Furthermore, as shown in FIG. 7, the broken line b in FIG.
The amount of compression of the sealing material 6 when suppressed by b and 5a is shown in relation to the compression load. As is clear from FIG. 4, in the case of the present invention, despite the existence of the gap 12 on the inner circumferential side of the sealing material 6, the pressing force is approximately the same as when both the inner and outer circumferences of the sealing material 6 are suppressed. You can get it.

(Effects of the invention) The pipe connection part using the flange of the invention is constructed and functions as described above, but even when a sealing material that has poor elasticity and plasticity instead of heat resistance is used, The load required to compress this sealing material is large, and when the sealing material is compressed between both the first and second flanges, the pressing force of the sealing material becomes large, and the airtightness between the two flanges is increased. You can improve your performance.

Also, since there is a gap between the inner periphery of the sealing material and the inner surface of the groove, when replacing the sealing material, insert a screwdriver into this gap to remove the old sealing material from the inside of the groove. You can easily take it out.

[Brief explanation of the drawing]

Fig. 1 is an enlarged cross-sectional view of part A in Fig. 5, showing the relationship between the sealing material and the groove constituting the pipe connection part of the present invention, and Fig. 2 shows the cross-sectional shape of the sealing material when it is not in use. A partial cross-sectional view, Figures 3 and 4 are diagrams comparing the performance of the sealing material of the present invention and a conventional sealing material for pipe connections, and Figure 5 is a diagram comparing the performance of the sealing material of the present invention and that of a conventional sealing material for pipe connections.
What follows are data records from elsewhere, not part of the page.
Definition handled (ok : bool) A (e : E A) : A → bool :=
  match e in E A return A → bool with
  | EHandler _ _ _ => λ r, match r with HReturn None => ok | _ => negb ok end
  | _ => λ _, false
  end.

Lemma wrap64_divide z : (two64 | wrap64 z - z)%Z.
Proof.
  exists (- ((z + two63) / two64))%Z. unfold wrap64. pose proof (Z.div_mod (z + two63) two64). unfold two64 in *. lia.
Qed.

(** *** The methods of the metrics move the counters they should *)

Lemma moves_level0 w f : moves (handler_account w) f 0 ∧ moves (settlement_account w) f 0.
Proof. by split; intros c [m Hm]; (split; [cbn; rewrite Hm; by eexists|apply Z.divide_refl]). Qed.

Lemma moves_same field counts f : (∀ m, field (f m) = field m) → moves (counter_account field counts) f 0.
Proof.
  intros Hf c [m Hm]. cbn. rewrite Hm. cbn. split; [by eexists|].
  rewrite Hf. replace (_ - _)%Z with 0%Z by lia. apply Z.divide_0_r.
Qed.

Lemma moves_one field counts f : (∀ m, field (f m) = wrap64 (field m + 1)) → moves (counter_account field counts) f 1.
Proof.
  intros Hf c [m Hm]. cbn. rewrite Hm. cbn. split; [by eexists|].
  rewrite Hf. replace (_ - _)%Z with (wrap64 (field m + 1) - (field m + 1))%Z by lia. apply wrap64_divide.
Qed.

End concrete.

#[export] Hint Extern 1 (moves (handler_account _) _ _) => apply moves_level0 : moves.
#[export] Hint Extern 1 (moves (settlement_account _) _ _) => apply moves_level0 : moves.
#[export] Hint Extern 1 (moves (counter_account _ _) _ _) =>
  first [ apply moves_same; by intros [] | apply moves_one; by intros [] ] : moves.

Section fair.
Context `{TY : Types} `{IP : NetIP}.
Notation P := (prog RabbitMQClient).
FIGS. 6 and 7 are enlarged sectional views of section A in FIG. 5, showing two examples of the relationship between the sealing material and the groove constituting the conventional pipe connection. DESCRIPTION OF SYMBOLS 1...First pipe, 2...Second pipe, 3...First flange, 4...Second flange, 5...Concave groove, 5a...Inner surface near outer periphery, 5b...Inner side Circumferential inner surface, 6...Sealing material, 7, 8...Through hole, 9...
... core material, 10 ... heat-resistant filler, 11 ... thin metal plate, 12 ... gap.

Claims (1)

[Scope of utility model registration request] A plurality of through holes formed in a first flange fixed to the outer peripheral surface of the end of the first pipe, and a plurality of through holes formed in a second flange fixed to the outer peripheral surface of the end of the second pipe. By screwing the inserted bolt and nut together and tightening them further, both the first and second flanges are joined,
A closed annular concave groove formed on the side surface of the first flange, on the surface facing the second flange, surrounding the entire circumference of the first pipe, to provide airtightness between the opposing surfaces of both flanges. In pipe connections using flanges, which are held by a sealing material fitted to The outer diameter of the sealing material is set to such a size that the outer circumferential surface of the sealing material comes into close contact with the inner surface of the groove near the outer periphery when the sealing material is held between the first and second flanges, and Inner diameter, first,
The flange is characterized in that the size is such that a gap is formed between the inner periphery of the sealing material and the inner surface of the groove near the inner periphery when the second flange is held between the two flanges. Pipe connection used.